EXERCISE:
Report every line from the following entries that contains the string "exists".

RECORDS PROVIDED:
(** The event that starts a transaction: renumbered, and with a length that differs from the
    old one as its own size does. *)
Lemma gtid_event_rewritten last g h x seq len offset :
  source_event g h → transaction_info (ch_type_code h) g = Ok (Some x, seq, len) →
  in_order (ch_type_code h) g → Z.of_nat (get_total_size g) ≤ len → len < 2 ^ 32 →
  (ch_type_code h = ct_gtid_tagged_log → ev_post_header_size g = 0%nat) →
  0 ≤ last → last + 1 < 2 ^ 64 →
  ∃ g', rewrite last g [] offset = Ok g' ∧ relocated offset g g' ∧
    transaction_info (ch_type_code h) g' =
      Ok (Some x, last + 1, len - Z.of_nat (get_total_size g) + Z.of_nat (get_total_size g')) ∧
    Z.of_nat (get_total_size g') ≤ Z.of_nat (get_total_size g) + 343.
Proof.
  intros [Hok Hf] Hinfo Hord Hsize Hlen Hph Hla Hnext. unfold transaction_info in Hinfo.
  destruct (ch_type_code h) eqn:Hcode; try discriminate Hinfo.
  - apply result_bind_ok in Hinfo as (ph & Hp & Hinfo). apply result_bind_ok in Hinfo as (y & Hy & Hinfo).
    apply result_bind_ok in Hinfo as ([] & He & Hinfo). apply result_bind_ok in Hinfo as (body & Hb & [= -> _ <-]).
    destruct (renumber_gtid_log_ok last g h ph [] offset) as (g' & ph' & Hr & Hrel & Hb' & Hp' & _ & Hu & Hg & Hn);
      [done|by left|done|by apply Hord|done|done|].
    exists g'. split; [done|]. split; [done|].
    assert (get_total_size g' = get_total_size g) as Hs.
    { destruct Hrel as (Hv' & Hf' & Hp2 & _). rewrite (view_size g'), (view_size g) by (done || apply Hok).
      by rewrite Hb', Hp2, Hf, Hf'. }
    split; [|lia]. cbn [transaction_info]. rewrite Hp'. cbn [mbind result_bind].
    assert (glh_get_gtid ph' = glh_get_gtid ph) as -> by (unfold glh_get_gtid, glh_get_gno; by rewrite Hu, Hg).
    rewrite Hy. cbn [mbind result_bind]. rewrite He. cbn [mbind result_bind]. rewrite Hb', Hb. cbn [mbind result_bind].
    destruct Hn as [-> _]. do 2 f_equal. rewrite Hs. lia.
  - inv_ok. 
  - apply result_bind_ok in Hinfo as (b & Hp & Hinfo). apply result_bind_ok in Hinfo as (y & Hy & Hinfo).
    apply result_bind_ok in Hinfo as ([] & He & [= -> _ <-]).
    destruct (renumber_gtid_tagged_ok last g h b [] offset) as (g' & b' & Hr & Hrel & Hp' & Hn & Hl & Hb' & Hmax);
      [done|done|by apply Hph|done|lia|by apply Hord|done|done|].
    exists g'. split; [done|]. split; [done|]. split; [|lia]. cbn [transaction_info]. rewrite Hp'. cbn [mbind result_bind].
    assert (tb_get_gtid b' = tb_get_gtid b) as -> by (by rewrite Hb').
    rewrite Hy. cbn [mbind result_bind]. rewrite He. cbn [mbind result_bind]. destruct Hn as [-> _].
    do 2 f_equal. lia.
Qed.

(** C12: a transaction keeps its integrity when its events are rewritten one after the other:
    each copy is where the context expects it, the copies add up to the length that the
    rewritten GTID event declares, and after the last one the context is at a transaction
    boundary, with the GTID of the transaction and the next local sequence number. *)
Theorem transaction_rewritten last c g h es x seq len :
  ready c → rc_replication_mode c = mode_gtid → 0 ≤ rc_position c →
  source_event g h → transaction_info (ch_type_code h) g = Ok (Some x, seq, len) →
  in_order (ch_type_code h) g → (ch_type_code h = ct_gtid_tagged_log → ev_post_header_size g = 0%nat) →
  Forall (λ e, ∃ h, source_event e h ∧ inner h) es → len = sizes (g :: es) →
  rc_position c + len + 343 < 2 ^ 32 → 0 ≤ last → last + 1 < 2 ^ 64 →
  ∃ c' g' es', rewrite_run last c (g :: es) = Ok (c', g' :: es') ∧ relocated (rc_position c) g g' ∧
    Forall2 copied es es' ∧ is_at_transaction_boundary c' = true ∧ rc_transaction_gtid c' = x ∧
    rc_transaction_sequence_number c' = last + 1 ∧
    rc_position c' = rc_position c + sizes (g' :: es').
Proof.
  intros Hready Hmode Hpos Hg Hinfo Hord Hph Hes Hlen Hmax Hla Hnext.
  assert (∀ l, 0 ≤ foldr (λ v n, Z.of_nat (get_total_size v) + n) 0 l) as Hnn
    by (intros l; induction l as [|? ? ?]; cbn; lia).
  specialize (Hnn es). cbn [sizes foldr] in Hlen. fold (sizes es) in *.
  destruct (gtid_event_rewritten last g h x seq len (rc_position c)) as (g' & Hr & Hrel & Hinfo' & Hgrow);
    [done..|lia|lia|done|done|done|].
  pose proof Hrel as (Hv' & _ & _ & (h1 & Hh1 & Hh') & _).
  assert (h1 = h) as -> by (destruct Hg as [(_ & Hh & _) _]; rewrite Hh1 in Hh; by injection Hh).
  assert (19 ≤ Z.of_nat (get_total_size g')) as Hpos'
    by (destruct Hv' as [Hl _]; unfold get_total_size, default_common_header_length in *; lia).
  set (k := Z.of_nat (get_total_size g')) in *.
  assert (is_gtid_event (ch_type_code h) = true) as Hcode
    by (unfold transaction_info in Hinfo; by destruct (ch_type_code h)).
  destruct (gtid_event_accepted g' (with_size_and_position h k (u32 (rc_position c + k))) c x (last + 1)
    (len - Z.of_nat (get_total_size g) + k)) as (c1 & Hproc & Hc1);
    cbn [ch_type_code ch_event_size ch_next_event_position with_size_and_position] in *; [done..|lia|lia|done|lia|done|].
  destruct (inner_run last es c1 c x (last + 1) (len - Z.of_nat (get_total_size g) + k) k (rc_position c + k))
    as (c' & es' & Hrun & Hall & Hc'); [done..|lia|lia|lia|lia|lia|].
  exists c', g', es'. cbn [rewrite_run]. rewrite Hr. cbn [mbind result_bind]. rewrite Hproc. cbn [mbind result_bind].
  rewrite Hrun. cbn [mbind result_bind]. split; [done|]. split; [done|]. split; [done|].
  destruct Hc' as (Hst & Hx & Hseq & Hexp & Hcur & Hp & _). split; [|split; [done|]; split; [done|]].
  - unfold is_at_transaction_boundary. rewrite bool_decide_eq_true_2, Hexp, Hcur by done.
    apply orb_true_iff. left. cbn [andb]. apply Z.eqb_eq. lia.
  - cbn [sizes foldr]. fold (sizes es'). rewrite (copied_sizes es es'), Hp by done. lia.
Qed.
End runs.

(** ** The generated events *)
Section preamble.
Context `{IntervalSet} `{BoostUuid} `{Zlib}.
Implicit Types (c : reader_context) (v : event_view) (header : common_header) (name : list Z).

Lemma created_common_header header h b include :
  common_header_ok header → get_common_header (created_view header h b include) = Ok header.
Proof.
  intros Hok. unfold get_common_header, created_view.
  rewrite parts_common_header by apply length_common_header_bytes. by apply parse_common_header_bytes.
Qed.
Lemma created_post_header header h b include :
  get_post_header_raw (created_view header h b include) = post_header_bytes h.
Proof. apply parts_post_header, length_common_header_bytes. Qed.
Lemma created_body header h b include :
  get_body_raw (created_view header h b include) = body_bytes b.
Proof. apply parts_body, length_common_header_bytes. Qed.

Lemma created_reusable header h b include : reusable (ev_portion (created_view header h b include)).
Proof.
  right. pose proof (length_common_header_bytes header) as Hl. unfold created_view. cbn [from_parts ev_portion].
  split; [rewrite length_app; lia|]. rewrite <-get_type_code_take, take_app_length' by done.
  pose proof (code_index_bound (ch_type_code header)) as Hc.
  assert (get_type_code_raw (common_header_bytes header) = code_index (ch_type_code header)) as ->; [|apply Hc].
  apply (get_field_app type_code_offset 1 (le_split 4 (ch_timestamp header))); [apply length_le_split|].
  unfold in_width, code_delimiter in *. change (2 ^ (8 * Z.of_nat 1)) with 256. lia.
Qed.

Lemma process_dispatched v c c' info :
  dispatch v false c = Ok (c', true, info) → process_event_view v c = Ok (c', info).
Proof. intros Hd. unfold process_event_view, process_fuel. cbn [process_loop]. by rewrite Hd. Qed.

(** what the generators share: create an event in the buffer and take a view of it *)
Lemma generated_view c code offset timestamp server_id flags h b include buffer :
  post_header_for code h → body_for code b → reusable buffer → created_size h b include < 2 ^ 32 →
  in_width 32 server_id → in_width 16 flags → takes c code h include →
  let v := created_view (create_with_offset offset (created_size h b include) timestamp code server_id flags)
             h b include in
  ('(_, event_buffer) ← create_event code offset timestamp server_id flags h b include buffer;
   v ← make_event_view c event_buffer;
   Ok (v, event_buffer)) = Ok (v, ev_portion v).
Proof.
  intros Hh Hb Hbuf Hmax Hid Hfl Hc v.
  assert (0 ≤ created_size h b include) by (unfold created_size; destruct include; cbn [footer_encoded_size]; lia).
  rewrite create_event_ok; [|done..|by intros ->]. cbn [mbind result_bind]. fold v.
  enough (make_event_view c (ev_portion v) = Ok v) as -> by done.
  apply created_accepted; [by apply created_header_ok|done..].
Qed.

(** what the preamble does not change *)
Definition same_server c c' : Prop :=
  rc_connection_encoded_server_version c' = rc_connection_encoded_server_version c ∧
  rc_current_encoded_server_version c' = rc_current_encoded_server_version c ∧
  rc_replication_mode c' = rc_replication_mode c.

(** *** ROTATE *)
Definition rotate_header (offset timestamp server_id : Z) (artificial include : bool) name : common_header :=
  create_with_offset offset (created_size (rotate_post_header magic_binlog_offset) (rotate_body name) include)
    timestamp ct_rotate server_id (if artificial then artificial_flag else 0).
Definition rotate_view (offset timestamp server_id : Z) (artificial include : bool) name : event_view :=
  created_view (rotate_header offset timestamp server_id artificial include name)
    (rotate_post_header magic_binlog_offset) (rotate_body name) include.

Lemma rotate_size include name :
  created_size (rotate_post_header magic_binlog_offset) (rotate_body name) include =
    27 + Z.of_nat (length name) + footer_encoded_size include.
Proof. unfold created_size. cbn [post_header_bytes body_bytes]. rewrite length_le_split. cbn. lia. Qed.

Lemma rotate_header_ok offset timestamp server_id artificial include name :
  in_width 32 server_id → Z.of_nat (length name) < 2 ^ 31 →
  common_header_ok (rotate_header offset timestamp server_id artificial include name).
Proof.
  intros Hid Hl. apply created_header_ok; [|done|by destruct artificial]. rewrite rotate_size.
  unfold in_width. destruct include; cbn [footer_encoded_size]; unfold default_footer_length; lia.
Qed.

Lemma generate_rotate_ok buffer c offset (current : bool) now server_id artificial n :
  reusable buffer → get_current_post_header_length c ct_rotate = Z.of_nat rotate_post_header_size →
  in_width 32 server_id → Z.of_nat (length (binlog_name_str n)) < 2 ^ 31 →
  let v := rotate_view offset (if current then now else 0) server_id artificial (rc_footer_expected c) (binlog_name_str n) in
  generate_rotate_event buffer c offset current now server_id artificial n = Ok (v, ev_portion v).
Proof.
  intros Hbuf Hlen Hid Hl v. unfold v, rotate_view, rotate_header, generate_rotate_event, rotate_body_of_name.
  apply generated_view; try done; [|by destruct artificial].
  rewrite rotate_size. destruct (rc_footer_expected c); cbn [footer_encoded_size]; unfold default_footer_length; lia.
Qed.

RESPONSE TO THE TASK:
    exists g'. split; [done|]. split; [done|].
    exists g'. split; [done|]. split; [done|]. split; [|lia]. cbn [transaction_info]. rewrite Hp'. cbn [mbind result_bind].
  exists c', g', es'. cbn [rewrite_run]. rewrite Hr. cbn [mbind result_bind]. rewrite Hproc. cbn [mbind result_bind].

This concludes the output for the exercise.